=== Supplied data ===

(* ===== verification/WalRecord.v ===== *)
(** * Log records ([src/src/common_utils.rs], [src/src/ubs_core/wal/entry.rs])

    A record is [Ver(1)][Len(3)][CRC(4)][Data], header big-endian; an entry of
    the balance authority's log is a record whose data is a type byte and a
    payload.  The CRC comes from the crate [crc32fast]; it is a parameter, and
    all that is relied on is that it is a [u32]. *)

From S2P Require Import Prelude Bytes.

#[local] Open Scope string_scope.
#[local] Open Scope list_scope.
#[local] Open Scope Z_scope.

(** [crc32fast::hash]; hashing slices one after the other hashes their
    concatenation. *)
Class Crc32 := crc32 : list Z -> Z.
Class Crc32Laws `{Crc32} : Prop := crc32_u32 l : 0 <= crc32 l < 2 ^ 32.

(** ** Records *)

Definition WAL_RECORD_HEADER_SIZE : Z := 8.
Definition WAL_RECORD_MAX_LEN : Z := 16777215.
Definition WAL_SCHEMA_VERSION : Z := 0.

Definition pack_verlen (version length : Z) : Z :=
  Z.lor (Z.shiftl version 24) (Z.land length WAL_RECORD_MAX_LEN).

Definition unpack_verlen (verlen : Z) : Z * Z :=
  (Z.shiftr verlen 24, Z.land verlen WAL_RECORD_MAX_LEN).

Module WalRecordError.
Inductive t :=
  | TooShort
  | ZeroLength
  | LengthOverflow (len : Z)
  | CrcMismatch (stored computed : Z)
  | UnsupportedVersion (v : Z).
End WalRecordError.

Section records.
Context `{Crc32}.

Definition crc32_multi (slices : list (list Z)) : Z := crc32 (concat slices).

(** [None] is the panic of the [assert!]. *)
Definition wal_record_serialize_v (version : Z) (data : list Z) : option (list Z) :=
  if zlen data <=? WAL_RECORD_MAX_LEN then
    let verlen_bytes := be_bytes 4 (pack_verlen version (zlen data)) in
    Some (verlen_bytes ++ be_bytes 4 (crc32_multi [verlen_bytes; data]) ++ data)
  else None.

Definition wal_record_serialize (data : list Z) : option (list Z) :=
  wal_record_serialize_v WAL_SCHEMA_VERSION data.

Definition wal_record_deserialize_v (buf : list Z) : WalRecordError.t + Z * list Z * Z :=
  if zlen buf <? WAL_RECORD_HEADER_SIZE then inl WalRecordError.TooShort
  else
    let verlen_bytes := take 4 buf in
    let '(version, data_len) := unpack_verlen (be_value verlen_bytes) in
    if data_len =? 0 then inl WalRecordError.ZeroLength
    else if WAL_RECORD_MAX_LEN <? data_len then inl (WalRecordError.LengthOverflow data_len)
    else
      let stored_crc := be_value (take 4 (drop 4 buf)) in
      let total_len := WAL_RECORD_HEADER_SIZE + data_len in
      if zlen buf <? total_len then inl WalRecordError.TooShort
      else
        let data := take (Z.to_nat data_len) (drop 8 buf) in
        let computed_crc := crc32_multi [verlen_bytes; data] in
        if negb (computed_crc =? stored_crc)
        then inl (WalRecordError.CrcMismatch stored_crc computed_crc)
        else inr (version, data, total_len).

Definition wal_record_deserialize (buf : list Z) : WalRecordError.t + list Z * Z :=
  match wal_record_deserialize_v buf with
  | inl e => inl e
  | inr (_, data, consumed) => inr (data, consumed)
  end.
End records.

(** ** Entries *)

Module WalEntryType.
Inductive t := Deposit | Withdraw | OrderLock | OrderUnlock | Trade | Fee | Snapshot.

(** [self as u8] *)
Definition code (t : t) : Z :=
  match t with
  | Deposit => 1 | Withdraw => 2 | OrderLock => 3 | OrderUnlock => 4
  | Trade => 5 | Fee => 6 | Snapshot => 7
  end.

Definition try_from (value : Z) : option t :=
  if value =? 1 then Some Deposit
  else if value =? 2 then Some Withdraw
  else if value =? 3 then Some OrderLock
  else if value =? 4 then Some OrderUnlock
  else if value =? 5 then Some Trade
  else if value =? 6 then Some Fee
  else if value =? 7 then Some Snapshot
  else None.
End WalEntryType.

Record WalEntry := mkEntry { entry_type : WalEntryType.t; payload : list Z }.

Module WalError.
Inductive t :=
  | TooShort
  | InvalidLength (len : Z)
  | InvalidType (b : Z)
  | CrcMismatch (stored computed : Z)
  | IoError (msg : string).

(** [From<WalRecordError>] *)
Definition from_record (e : WalRecordError.t) : t :=
  match e with
  | WalRecordError.TooShort => TooShort
  | WalRecordError.ZeroLength => InvalidLength 0
  | WalRecordError.LengthOverflow len => InvalidLength len
  | WalRecordError.CrcMismatch stored computed => CrcMismatch stored computed
  | WalRecordError.UnsupportedVersion v => InvalidType v
  end.
End WalError.

Section entries.
Context `{Crc32}.

Definition entry_serialize (e : WalEntry) : option (list Z) :=
  wal_record_serialize (WalEntryType.code (entry_type e) :: payload e).

Definition entry_deserialize (buf : list Z) : WalError.t + WalEntry * Z :=
  match wal_record_deserialize buf with
  | inl e => inl (WalError.from_record e)
  | inr ([], _) => inl WalError.TooShort
  | inr (type_byte :: payload, consumed) =>
      match WalEntryType.try_from type_byte with
      | None => inl (WalError.InvalidType type_byte)
      | Some entry_type => inr (mkEntry entry_type payload, consumed)
      end
  end.
End entries.

(** ** Header arithmetic *)

Lemma pack_unpack version len :
  0 <= version < 256 -> 0 <= len <= WAL_RECORD_MAX_LEN ->
  0 <= pack_verlen version len < 2 ^ 32 /\
  unpack_verlen (pack_verlen version len) = (version, len).
Proof.
  intros Hv Hl. unfold WAL_RECORD_MAX_LEN in *.
  assert (pack_verlen version len = version * 2 ^ 24 + len) as Hp.
  { unfold pack_verlen, WAL_RECORD_MAX_LEN. change 16777215 with (Z.ones 24).
    rewrite Z.land_ones, (Z.mod_small len), Z.shiftl_mul_pow2 by lia.
    rewrite <- Z.add_lor_land.
    replace (Z.land (version * 2 ^ 24) len) with 0; [lia|].
    symmetry. apply Z.bits_inj'. intros n Hn. rewrite Z.land_spec, Z.bits_0.
    destruct (Z.lt_ge_cases n 24).
    - by rewrite Z.mul_pow2_bits_low.
    - rewrite (Z.bits_above_log2 len), andb_false_r; [done|lia|].
      destruct (Z.eq_dec len 0) as [->|]; [simpl; lia|]. apply Z.log2_lt_pow2; [lia|].
      apply Z.lt_le_trans with (2 ^ 24); [lia|]. apply Z.pow_le_mono_r; lia. }
  rewrite Hp. split; [lia|]. unfold unpack_verlen, WAL_RECORD_MAX_LEN.
  change 16777215 with (Z.ones 24). rewrite Z.land_ones, Z.shiftr_div_pow2 by lia. f_equal.
  - rewrite Z.div_add_l by lia. rewrite Z.div_small by lia. lia.
  - rewrite Z.add_comm, Z.mod_add by lia. apply Z.mod_small. lia.
Qed.

(** ** Round trips *)

Section roundtrip.
Context `{Crc32Laws}.

Lemma serialize_v_eq version data :
  zlen data <= WAL_RECORD_MAX_LEN ->
  exists hdr crc, hdr = be_bytes 4 (pack_verlen version (zlen data)) ++ be_bytes 4 crc /\
    length hdr = 8%nat /\ wal_record_serialize_v version data = Some (hdr ++ data).
Proof.
  intros Hlen. unfold wal_record_serialize_v. destruct (Z.leb_spec (zlen data) WAL_RECORD_MAX_LEN); [|lia].
  rewrite app_assoc. do 2 eexists. split; [done|]. split; [|done].
  by rewrite length_app, !be_bytes_length.
Qed.

(** What the reader makes of a record followed by anything. *)
Lemma record_read version data r rest :
  0 <= version < 256 -> data <> [] ->
  wal_record_serialize_v version data = Some r ->
  wal_record_deserialize_v (r ++ rest) = inr (version, data, zlen r).
Proof.
  intros Hv Hne. unfold wal_record_serialize_v.
  destruct (Z.leb_spec (zlen data) WAL_RECORD_MAX_LEN) as [Hmax|]; [|done].
  set (vb := be_bytes 4 (pack_verlen version (zlen data))).
  set (crc := crc32_multi [vb; data]). intros Hr.
  assert (r = vb ++ be_bytes 4 crc ++ data) as -> by congruence.
  pose proof (zlen_nonneg data) as Hnn. rewrite <- zlen_nil in Hne.
  destruct (pack_unpack version (zlen data)) as [Hpack Hunpack]; [done|lia|].
  assert (length vb = 4%nat) as Hvb by apply be_bytes_length.
  assert (length (be_bytes 4 crc) = 4%nat) as Hcl by apply be_bytes_length.
  assert (be_value vb = pack_verlen version (zlen data)) as Hval by (by apply be_value_bytes).
  assert (be_value (be_bytes 4 crc) = crc) as Hcrc.
  { apply be_value_bytes. change (256 ^ Z.of_nat 4) with (2 ^ 32). apply crc32_u32. }
  assert (crc32_multi [vb; data] = crc) as Hdef by done. clearbody vb crc. clear Hr.
  remember (be_bytes 4 crc) as cb eqn:Hcb. clear Hcb.
  unfold wal_record_deserialize_v. rewrite !zlen_app.
  assert (zlen vb = 4 /\ zlen (cb) = 4) as [-> ->] by (unfold zlen; lia).
  pose proof (zlen_nonneg rest). unfold WAL_RECORD_HEADER_SIZE, WAL_RECORD_MAX_LEN in *.
  destruct (Z.ltb_spec (4 + (4 + zlen data) + zlen rest) 8); [lia|].
  rewrite <- !app_assoc.
  rewrite (take_app_length' vb _ 4), (drop_app_length' vb _ 4),
    (take_app_length' (cb) _ 4) by done.
  rewrite Hval, Hunpack, Hcrc.
  destruct (Z.eqb_spec (zlen data) 0); [lia|]. destruct (Z.ltb_spec 16777215 (zlen data)); [lia|].
  destruct (Z.ltb_spec (4 + (4 + zlen data) + zlen rest) (8 + zlen data)); [lia|].
  replace (take _ (drop 8 _)) with data.
  - rewrite Hdef, Z.eqb_refl. simpl. do 2 f_equal. lia.
  - rewrite app_assoc, drop_app_length' by (rewrite length_app; lia).
    unfold zlen. by rewrite Nat2Z.id, take_app_length.
Qed.

(** A record cut anywhere is reported as too short. *)
Lemma record_truncated version data r n :
  0 <= version < 256 -> data <> [] ->
  wal_record_serialize_v version data = Some r -> (n < length r)%nat ->
  wal_record_deserialize_v (take n r) = inl WalRecordError.TooShort.
Proof.
  intros Hv Hne. unfold wal_record_serialize_v.
  destruct (Z.leb_spec (zlen data) WAL_RECORD_MAX_LEN) as [Hmax|]; [|done].
  set (vb := be_bytes 4 (pack_verlen version (zlen data))).
  set (cb := be_bytes 4 (crc32_multi [vb; data])). intros Hr Hn.
  assert (r = vb ++ cb ++ data) as -> by congruence.
  pose proof (zlen_nonneg data) as Hnn. rewrite <- zlen_nil in Hne.
  destruct (pack_unpack version (zlen data)) as [Hpack Hunpack]; [done|lia|].
  assert (length vb = 4%nat) as Hvb by apply be_bytes_length.
  assert (length cb = 4%nat) as Hcb by apply be_bytes_length.
  assert (be_value vb = pack_verlen version (zlen data)) as Hval by (by apply be_value_bytes).
  rewrite !length_app, Hvb, Hcb in Hn.
  assert (zlen (take n (vb ++ cb ++ data)) = Z.of_nat n) as Hlen.
  { unfold zlen. rewrite length_take, !length_app. lia. }
  unfold wal_record_deserialize_v. rewrite Hlen. unfold WAL_RECORD_HEADER_SIZE.
  destruct (Z.ltb_spec (Z.of_nat n) 8); [done|].
  rewrite take_take, Nat.min_l by lia.
  rewrite take_app_length' by done. rewrite Hval, Hunpack.
  unfold WAL_RECORD_MAX_LEN in *.
  destruct (Z.eqb_spec (zlen data) 0); [lia|]. destruct (Z.ltb_spec 16777215 (zlen data)); [lia|].
  destruct (Z.ltb_spec (Z.of_nat n) (8 + zlen data)); [done|unfold zlen in *; lia].
Qed.

(** Log records survive storage.  A record of any version and any
    non-empty data of at most 16 MB, followed by anything, reads back as that
    version and data and consumes exactly its own bytes; cut anywhere, it is
    reported as too short.  The only data the writer accepts and the reader
    refuses is the empty one. *)
Theorem wal_record_roundtrip version data :
  0 <= version < 256 -> zlen data <= WAL_RECORD_MAX_LEN ->
  exists r, wal_record_serialize_v version data = Some r /\ zlen r = 8 + zlen data /\
    forall rest,
      wal_record_deserialize_v (r ++ rest) =
        (if bool_decide (data = []) then inl WalRecordError.ZeroLength
         else inr (version, data, zlen r)) /\
      (forall n, (n < length r)%nat ->
         wal_record_deserialize_v (take n r) = inl WalRecordError.TooShort).
Proof.
  intros Hv Hlen. destruct (serialize_v_eq version data Hlen) as (hdr & crc & Hhdr & Hh & Hs).
  eexists. split; [done|]. split; [unfold zlen; rewrite length_app; lia|].
  intros rest. case_bool_decide as Hd.
  - subst data. split.
    + rewrite app_nil_r. change (zlen []) with 0 in *.
      destruct (pack_unpack version 0) as [Hpack Hunpack]; [done|unfold WAL_RECORD_MAX_LEN; lia|].
      unfold wal_record_deserialize_v. rewrite zlen_app.
      replace (zlen hdr) with 8 by (unfold zlen; lia). pose proof (zlen_nonneg rest).
      unfold WAL_RECORD_HEADER_SIZE. destruct (Z.ltb_spec (8 + zlen rest) 8); [lia|].
      rewrite Hhdr, <- !app_assoc, take_app_length' by (by rewrite be_bytes_length).
      by rewrite be_value_bytes, Hunpack.
    + rewrite app_nil_r. intros n Hn. unfold wal_record_deserialize_v.
      replace (zlen (take n hdr)) with (Z.of_nat n) by (unfold zlen; rewrite length_take; lia).
      unfold WAL_RECORD_HEADER_SIZE. destruct (Z.ltb_spec (Z.of_nat n) 8); [done|lia].
  - split; [by apply record_read|]. intros n Hn. by eapply record_truncated.
Qed.

(** ** Entries *)

Definition entry_fits (e : WalEntry) : Prop := zlen (payload e) < WAL_RECORD_MAX_LEN.

Lemma type_code_roundtrip t : WalEntryType.try_from (WalEntryType.code t) = Some t.
Proof. by destruct t. Qed.

Definition entry_data (e : WalEntry) : list Z := WalEntryType.code (entry_type e) :: payload e.

Lemma entry_serialize_data e :
  entry_serialize e = wal_record_serialize_v WAL_SCHEMA_VERSION (entry_data e).
Proof. reflexivity. Qed.

Lemma entry_data_ne e : entry_data e <> [].
Proof. done. Qed.

Lemma schema_version_byte : 0 <= WAL_SCHEMA_VERSION < 256.
Proof. unfold WAL_SCHEMA_VERSION. lia. Qed.

Lemma entry_serialize_eq e :
  entry_fits e -> exists r, entry_serialize e = Some r /\ zlen r = 9 + zlen (payload e).
Proof.
  intros He. unfold entry_fits in He.
  destruct (serialize_v_eq WAL_SCHEMA_VERSION (WalEntryType.code (entry_type e) :: payload e))
    as (hdr & crc & _ & Hh & Hs); [unfold zlen in *; simpl; lia|].
  eexists. split; [exact Hs|]. unfold zlen. rewrite length_app. simpl. lia.
Qed.

Lemma entry_read e r rest :
  entry_serialize e = Some r -> entry_deserialize (r ++ rest) = inr (e, zlen r).
Proof.
  rewrite entry_serialize_data. intros Hs. unfold entry_deserialize, wal_record_deserialize.
  rewrite (record_read WAL_SCHEMA_VERSION (entry_data e) r rest schema_version_byte (entry_data_ne e) Hs).
  unfold entry_data. rewrite type_code_roundtrip. by destruct e.
Qed.

Lemma entry_read_truncated e r n :
  entry_serialize e = Some r -> (n < length r)%nat -> entry_deserialize (take n r) = inl WalError.TooShort.
Proof.
  rewrite entry_serialize_data. intros Hs Hn. unfold entry_deserialize, wal_record_deserialize.
  by rewrite (record_truncated WAL_SCHEMA_VERSION (entry_data e) r n schema_version_byte
    (entry_data_ne e) Hs Hn).
Qed.

(** A run of zeros is not an entry. *)
Lemma entry_read_zeros n :
  (8 <= n)%nat -> entry_deserialize (zeros n) = inl (WalError.InvalidLength 0).
Proof.
  intros Hn. unfold entry_deserialize, wal_record_deserialize, wal_record_deserialize_v.
  assert (zlen (zeros n) = Z.of_nat n) as -> by (unfold zlen, zeros; by rewrite length_replicate).
  unfold WAL_RECORD_HEADER_SIZE. destruct (Z.ltb_spec (Z.of_nat n) 8); [lia|].
  do 8 (destruct n as [|n]; [lia|]). done.
Qed.
End roundtrip.

Lemma wal_record_roundtrip_witness :
  let C : Crc32 := fun l => Z.of_nat (length l) mod 2 ^ 32 in
  exists r, wal_record_serialize_v 42 [104; 105] = Some r /\
    wal_record_deserialize_v (r ++ [7; 7]) = inr (42, [104; 105], zlen r).
Proof.
  intros C. assert (Crc32Laws) as HL by (intros l; apply Z.mod_pos_bound; lia).
  destruct (@wal_record_roundtrip _ HL 42 [104; 105]) as (r & Hr & _ & Hrest);
    [lia|by vm_compute|].
  exists r. split; [exact Hr|]. apply (Hrest [7; 7]).
Defined.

===

**Task to complete**
Every line above in which the word "eexists" is present must be copied into the answer.

**Written response**
  rewrite app_assoc. do 2 eexists. split; [done|]. split; [|done].
  eexists. split; [done|]. split; [unfold zlen; rewrite length_app; lia|].
  eexists. split; [exact Hs|]. unfold zlen. rewrite length_app. simpl. lia.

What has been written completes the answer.